All I said is that it’s completely ridiculous to whine about “the Lobby” on this issue when he has an op-ed in the second most important newspaper in the country.
As obvious as that is, it is clearly something lost on Lowfields, who continues to embarrass himself.
Anyway, the irony of entire discussions (and posts) like this on this website is the fact that Will spent plenty of time during college trying to shut down speeches/lectures given by people he didn’t like or disagreed.
Censorship – please.
Posted by Anonymous | June 10, 2008, 12:03 pmI finally agree with a KABOBfest post… too bad you didn’t write it. Figures. Everyone read KABOBfestWATCH!!!

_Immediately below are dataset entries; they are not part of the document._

(** * Notes: the [Record] aggregate of
      personal_assistant/services/utils/notes/record.py

    A shallow embedding of the [Record] class and of the parts of its
    collaborators (Python strings, [json.dumps], the SQLAlchemy session and
    the [notes] table) that its methods exercise, followed by the properties
    of the class that the specification states. *)

From Stdlib Require Import ZArith NArith String Ascii.
From stdpp Require Import base numbers option list strings gmap fin_maps.

Local Open Scope Z_scope.

(** ** Python strings

    A Python [str] is a sequence of Unicode code points; [json.dumps] and the
    en dash of [format_record] both depend on that, so a string is a list of
    code points and not a list of bytes. *)

Abbreviation pystr := (list N).

(** An ASCII literal as a Python string. *)
Definition py (s : string) : pystr :=
  (λ a : ascii, N_of_ascii a) <$> String.list_ascii_of_string s.

Definition LF : N := 10.        (* line feed *)
Definition TAB : N := 9.        (* horizontal tab *)
Definition EN_DASH : N := 8211. (* U+2013 *)

(** [sep.join(parts)] *)
Fixpoint join (sep : pystr) (parts : list pystr) : pystr :=
  match parts with
  | [] => []
  | [p] => p
  | p :: ps => p ++ sep ++ join sep ps
  end.

(** The values an attribute [.value] of a wrapper may hold, as far as the
    class distinguishes them: [None] or a [str]. *)
Inductive pyval :=
| PyNone
| PyStr (s : pystr).

#[global] Instance pyval_eq_dec : EqDecision pyval.
Proof. solve_decision. Defined.

(** [str(v)], which is also what an f-string field [{v}] produces. *)
Definition py_str (v : pyval) : pystr :=
  match v with
  | PyNone => py "None"
  | PyStr s => s
  end.

(** ** [json.dumps] on a list of strings

    Python's encoder with its default settings ([ensure_ascii=True], items
    separated by a comma and a space): [py_encode_basestring_ascii] for each
    string. *)
Module json.

Definition hex_digit (n : N) : N :=
  (if n <? 10 then 48 + n else 87 + n)%N.

(** A backslash, [u] and the four lowercase hexadecimal digits of [n]. *)
Definition u_escape (n : N) : pystr :=
  [92; 117;
   hex_digit (N.land (N.shiftr n 12) 15);
   hex_digit (N.land (N.shiftr n 8) 15);
   hex_digit (N.land (N.shiftr n 4) 15);
   hex_digit (N.land n 15)]%N.

(** The [replace] callback of [py_encode_basestring_ascii], applied to every
    character: the backslash, the double quote and every character outside
    the range from the space to the tilde are rewritten, the others kept. *)
Definition escape_char (c : N) : pystr :=
  (if c =? 92 then [92; 92]
   else if c =? 34 then [92; 34]
   else if (32 <=? c) && (c <=? 126) then [c]
   else if c =? 8 then [92; 98]
   else if c =? 12 then [92; 102]
   else if c =? 10 then [92; 110]
   else if c =? 13 then [92; 114]
   else if c =? 9 then [92; 116]
   else if c <? 65536 then u_escape c
   else
     let n := c - 65536 in
     let s1 := N.lor 55296 (N.land (N.shiftr n 10) 1023) in
     let s2 := N.lor 56320 (N.land n 1023) in
     u_escape s1 ++ u_escape s2)%N.

Definition encode_basestring_ascii (s : pystr) : pystr :=
  [34%N] ++ concat (escape_char <$> s) ++ [34%N].

Definition encode (v : pyval) : pystr :=
  match v with
  | PyNone => py "null"
  | PyStr s => encode_basestring_ascii s
  end.

(** [json.dumps(l)] for a list [l] *)
Definition dumps (l : list pyval) : pystr :=
  py "[" ++ join (py ", ") (encode <$> l) ++ py "]".

End json.

(** ** Exceptions and results *)

Inductive exn :=
| ValidationError (msg : pystr)     (* what [Text] and [Tag] raise *)
| ValueError (msg : pystr)
| AttributeError (msg : pystr)
| IntegrityError (orig : pystr)     (* [sqlalchemy.exc.IntegrityError]; [orig] is [str(e.orig)] *)
| StatementError (msg : pystr).     (* a parameter that cannot be bound *)

#[global] Instance exn_eq_dec : EqDecision exn.
Proof. solve_decision. Defined.

Inductive res (A : Type) :=
| Ok (a : A)
| Raise (e : exn).
Arguments Ok {A} a.
Arguments Raise {A} e.

(** ** The [notes] table *)

(** Modelled from the spec: the declaration of [models.ModelNotes] is not part
    of the sources.  Section 6 of the specification gives the table: [id]
    integer primary key, assigned by the store; [note] text, UNIQUE and
    NOT NULL; [tags] text.  A stored row is kept under its [id]. *)
Module ModelNotes.

Record Row := { note : pystr; tags : pystr }.

(** An instance of the mapped class, before or after it has been flushed. *)
Record Instance := { inst_id : option Z; inst_note : pyval; inst_tags : pystr }.

End ModelNotes.

#[global] Instance Row_eq_dec : EqDecision ModelNotes.Row.
Proof. solve_decision. Defined.

Abbreviation Table := (gmap Z ModelNotes.Row).

(** The message of SQLite for the violated constraints, [str(e.orig)]. *)
Definition UNIQUE_note : pystr := py "UNIQUE constraint failed: notes.note".
Definition NOT_NULL_note : pystr := py "NOT NULL constraint failed: notes.note".

(** Statements sent to the store, in the order they are issued. *)
Inductive Stmt :=
| INSERT (note : pyval) (tags : pystr)
| UPDATE_note (where_id : option Z) (note : pystr)
| UPDATE_tags (where_id : option Z) (tags : pystr)
| DELETE (where_id : option Z)
| COMMIT.

#[global] Instance Stmt_eq_dec : EqDecision Stmt.
Proof. solve_decision. Defined.

(** Some row of [t] has [s] in its [note] column. *)
Definition note_taken (t : Table) (s : pystr) : bool :=
  bool_decide (map_Exists (λ _ r, ModelNotes.note r = s) t).

(** The key the store assigns to a new row: one more than the largest key in
    use, and 1 in an empty table (SQLite's rowid of an INTEGER PRIMARY KEY
    column). *)
Definition max_id (t : Table) : option Z :=
  map_fold (λ k _ acc, Some (from_option (Z.max k) k acc)) None t.

Definition next_id (t : Table) : Z :=
  match max_id t with
  | None => 1
  | Some m => m + 1
  end.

Posted by Programmer Buydatti | June 10, 2008, 12:57 pmBuydatti,
Nobody likes you.
Sincerely,
Your mom.
Posted by Um Buydatti | June 11, 2008, 2:32 pm“”Lobby or no lobby, the fact that a bookstore rescinds an invitation to a respected academic to speak on a vital issue should raise the hackles of anyone interested in intellectual and political openness.”"
Uh… why? A bookstore is a private venue, accountable to itself and nobody else. I don’t look to bookstores to be temples of some intellectual ideal whom I rely on to invite speakers for my edification; I go there to buy books, and I select those books myself. Frankly, I find it annoying that bookstores hold extraneous speaking events like that at all, since they tend to draw out the neighborhood crazies on all sides, and the operating costs probably drive up the end price I pay.
Come to think of it, I can’t recall the last time I bought a new book in an honest-to-god bookstore; I get everything cheaper used, mainly on Amazon. (Though I did recently snag a cheap copy of Opposites: Side By Side, a debate between two Turkish public intellectuals, one Muslim and one Atheist, at Moe’s in Berkeley)
If you don’t like your bookstore’s actions, stop patronizing it. These are private institutions and it’s a free country. I don’t like the actions of the bookstores around here (charging me retail), so I don’t shop there.